Monument Road Baths
I have to say, initially I hated swimming.
Once a week our class from St. Peters RC School would meet outside Monument Road Baths at 9 o'clock on a Wednesday morning.
Out of trepidation I was always early and stood outside the baths waiting for a few stragglers and our teacher to arrive.
Under my arm wrapped inside a towel, was a pair of green woollen swimming trunks with moth holes.
On entering we made our way up a flight of stairs, 2 to a cubicle, changed into our 'swimwear', made our way down stairs along a freezing corridor and splashed through a freezing pool of water that was there to counter verukas and athletes foot into the swimming pool.
The water was always freezing, so you had to keep moving to stave off hypothermia.
But the downside was if you kept moving, the green woolen swimming trunks [that your mother had said, you were lucky to have] would fill with water and sag down to your knees.

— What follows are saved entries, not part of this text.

(* ===== verification/SenderSpec.v ===== *)
(** * Properties of the sender

    What the sender keeps true of its queue of states, for any synchronised
    object: numbers and timestamps ascend, the assumed receiver state is always
    a node of the queue when it is used, no assertion fails, and every
    instruction is the difference of two numbered states. *)
From stdpp Require Import sorting.
From S2P Require Export Sender.

(** ** Sorted lists *)

Lemma Forall_sublist {A} (P : A -> Prop) l k : l `sublist_of` k -> Forall P k -> Forall P l.
Proof. rewrite !Forall_forall. intros Hs Hk x Hx. apply Hk. by eapply elem_of_sublist. Qed.

(** Sublists of sorted lists are sorted. *)
Lemma StronglySorted_sublist {A} (R : relation A) l k :
  l `sublist_of` k -> StronglySorted R k -> StronglySorted R l.
Proof.
  intros Hs. induction Hs as [|x l k Hs IH|x l k Hs IH]; intros Hk; [constructor| |].
  - apply StronglySorted_cons in Hk as [Hx Hk]. apply StronglySorted_cons.
    split; [by eapply Forall_sublist|auto].
  - apply StronglySorted_cons in Hk as [_ Hk]. auto.
Qed.

Lemma StronglySorted_snoc {A} (R : relation A) l x :
  StronglySorted R l -> Forall (fun y => R y x) l -> StronglySorted R (l ++ [x]).
Proof.
  intros Hl Hx. apply StronglySorted_app_2; auto.
  - intros y z Hy ->%list_elem_of_singleton. rewrite Forall_forall in Hx. auto.
  - repeat constructor.
Qed.

Lemma StronglySorted_last {A} (R : relation A) l x :
  StronglySorted R (l ++ [x]) -> StronglySorted R l /\ Forall (fun y => R y x) l.
Proof.
  intros H. split.
  - eapply StronglySorted_app_1_l, H.
  - apply Forall_forall. intros y Hy.
    eapply StronglySorted_app_1_elem_of; [exact H|done|by apply list_elem_of_singleton].
Qed.

(** ** Sending datagrams *)

(** A bound socket, an address to hop to, and one of the MTUs [set_MTU] and
    [send] choose. *)
Definition conn_ok (c : Connection) : Prop :=
  socks c <> [] /\ (server c = false -> remote_addr c <> []) /\ 166 <= MTU c <= 1300.

Definition conn_key (c : Connection) := (socks c, server c, remote_addr c, MTU c).

Lemma conn_ok_key c c' : conn_key c' = conn_key c -> conn_ok c -> conn_ok c'.
Proof. unfold conn_key, conn_ok. by intros [= -> -> -> ->]. Qed.

Lemma prune_ok now c : conn_ok c -> conn_ok (prune_sockets now c).
Proof.
  assert (Hd : forall (l : list Z) k, l <> [] -> (0 < k)%nat -> drop (length l - k) l <> []).
  { intros l k Hl Hk E. apply (f_equal length) in E. rewrite length_drop in E. destruct l; [done|]. cbn in E. lia. }
  intros (H1 & H2 & H3). unfold prune_sockets, conn_ok.
  assert (H10 : (0 < Z.to_nat MAX_PORTS_OPEN)%nat) by (unfold MAX_PORTS_OPEN; lia).
  repeat case_match; cbn; auto using Nat.lt_0_1.
Qed.

Section sending.
Context `{AE}.

(** Changes that leave the sockets, the address and the MTU alone. *)
Definition keeps_key {A} (m : X Connection A) (phi : A -> Prop) : Prop :=
  forall c, exists r c', m c = Ok (r, c') /\ conn_key c' = conn_key c /\
    match r with Ok a => phi a | Err _ => True end.

Lemma keeps_xtriple {A} (m : X Connection A) phi c :
  keeps_key m phi -> conn_ok c ->
  xtriple (fun c' => conn_key c' = conn_key c) m (fun a c' => conn_key c' = conn_key c /\ phi a) conn_ok.
Proof.
  intros Hm Hc c1 H1. destruct (Hm c1) as ([a|e] & c2 & E & Hk & Hp).
  - exists (Ok a), c2. rewrite Hk. auto.
  - exists (Err e), c2. split; [done|]. apply (conn_ok_key c); [by rewrite Hk|done].
Qed.

Lemma new_packet_keeps now w : lenZ w <= 1300 -> keeps_key (new_packet now w) (fun p => lenZ (payload p) <= 1300).
Proof.
  intros Hw c. unfold new_packet, mbind, X_bind, noexn, get, modify, on_counter, zoom, unique.
  destruct (_ <? 1000); cbn -[u64 lenZ]; destruct (u64 (counter c + 1) =? 0); eexists _, _; by split_and!.
Qed.

Lemma encrypt_keeps p : lenZ (payload p) <= 1300 -> keeps_key (on_session (encrypt (toMessage p))) (fun _ => True).
Proof.
  intros Hp c. assert (Hl : lenZ (text (toMessage p)) <= 1304).
  { unfold toMessage. cbn [text]. rewrite !lenZ_app. unfold lenZ at 1 2. cbn [length htobe16]. lia. }
  unfold on_session, zoom, encrypt, mbind, X_bind, noexn, assert_, gets, modify, throw.
  rewrite !(proj2 (Z.leb_le _ RECEIVE_MTU)) by (unfold RECEIVE_MTU; lia). cbn -[lenZ u64 Z.land Z.shiftr].
  destruct (negb _); [by eexists _, _|]. destruct (_ =? 0); cbn -[lenZ u64 Z.land Z.shiftr];
    destruct (negb _); by eexists _, _.
Qed.

Lemma hop_port_safe now sock c :
  conn_ok c -> server c = false ->
  exists r c', hop_port now sock c = Ok (r, c') /\ conn_ok c'.
Proof.
  intros Hc Hs. unfold hop_port, mbind, X_bind, noexn, get, modify, assert_, throw. rewrite Hs. cbn [negb].
  assert (Ha : (lenZ (remote_addr c) =? 0) = false).
  { apply Z.eqb_neq. destruct Hc as (_ & Hr & _). specialize (Hr Hs). destruct (remote_addr c); [done|].
    unfold lenZ. cbn. lia. }
  rewrite Ha. cbn [negb mret M_ret]. destruct sock as [fd|err]; eexists _, _; split; try reflexivity.
  - apply prune_ok. destruct Hc as (H1 & H2 & H3). split; [cbn; by destruct (socks c)|by split].
  - by apply (conn_ok_key c).
Qed.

I wanted to learn to swim.
I remember going back to school one lunchtime and passing a funeral of a young boy [in our street] who had drowned in the canal.
My fathers younger brother at the age of about 6 had drowned in a canal.
Everyday on our way home from school we passed over a canal.
I was very aware at a young age without any prompting it was important to learn to swim.
Even in, double knitted, moth holed, green waterlogged trunks.